(* ===== verification/LocalLock.v ===== *)
(** * Package [pkg/lock/local]: the keyed in-process lockers

    [Locker] and [RWLocker] are the same reference-counted map of mutexes, over
    [sync.Mutex] and [sync.RWMutex].  The code is modelled once over an interface
    of mutexes ([Mutex]), with the two instances below.  The map holds pointers:
    a goroutine keeps the pointer [getLock] gave it while another one may delete
    the key, so the heap of [keyLock]s and the map of pointers are separate. *)
From S2P Require Import Prelude.

(** ** Mutexes (standard library) *)

(** A mutex's operations; [None] is "blocks" for the acquiring ones and the
    runtime's fatal error for the releasing ones.  [view m] counts its writers
    and its readers. *)
Class Mutex (M : Type) := {
  m_zero : M;
  m_lock : M → option M;
  m_unlock : M → option M;
  m_rlock : M → option M;
  m_runlock : M → option M;
  view : M → nat * nat;
}.

Class MutexLaws (M : Type) `{Mutex M} := {
  view_zero : view m_zero = (0, 0);
  view_shape m : view m = (1, 0) ∨ ∃ r, view m = (0, r);
  m_lock_view m m' : m_lock m = Some m' → view m = (0, 0) ∧ view m' = (1, 0);
  m_lock_free m : view m = (0, 0) → is_Some (m_lock m);
  m_unlock_view m : view m = (1, 0) → ∃ m', m_unlock m = Some m' ∧ view m' = (0, 0);
  m_rlock_view m m' : m_rlock m = Some m' →
    ∃ r, view m = (0, r) ∧ view m' = (0, S r);
  m_runlock_view m r : view m = (0, S r) → ∃ m', m_runlock m = Some m' ∧ view m' = (0, r);
}.

(** [sync.Mutex]: locked or not; it has no reader methods. *)
#[export] Instance sync_mutex : Mutex bool := {
  m_zero := false;
  m_lock m := if m then None else Some true;
  m_unlock m := if m then Some false else None;
  m_rlock m := None;
  m_runlock m := None;
  view m := (if m then 1 else 0, 0);
}.

#[export] Instance sync_mutex_laws : MutexLaws bool.
Proof.
  split; simpl.
  - done.
  - intros []; eauto.
  - intros [] m' Hm; [done|]. by injection Hm as <-.
  - by intros []; [|eauto].
  - intros []; [|done]. eauto.
  - done.
  - by intros [].
Qed.

(** [sync.RWMutex]: free, held by a writer, or by some readers. *)
Inductive rwmutex := RWFree | RWWriter | RWReaders (n : nat).

#[export] Instance sync_rwmutex : Mutex rwmutex := {
  m_zero := RWFree;
  m_lock m := match m with RWFree => Some RWWriter | _ => None end;
  m_unlock m := match m with RWWriter => Some RWFree | _ => None end;
  m_rlock m :=
    match m with
    | RWFree => Some (RWReaders 0)
    | RWWriter => None
    | RWReaders n => Some (RWReaders (S n))
    end;
  m_runlock m :=
    match m with
    | RWReaders 0 => Some RWFree
    | RWReaders (S n) => Some (RWReaders n)
    | _ => None
    end;
  view m := match m with RWFree => (0, 0) | RWWriter => (1, 0) | RWReaders n => (0, S n) end;
}.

-------

▶ [What to work on] Return each line from the entries above that includes "bool".

▶ [Reply to the task]
#[export] Instance sync_mutex : Mutex bool := {
#[export] Instance sync_mutex_laws : MutexLaws bool.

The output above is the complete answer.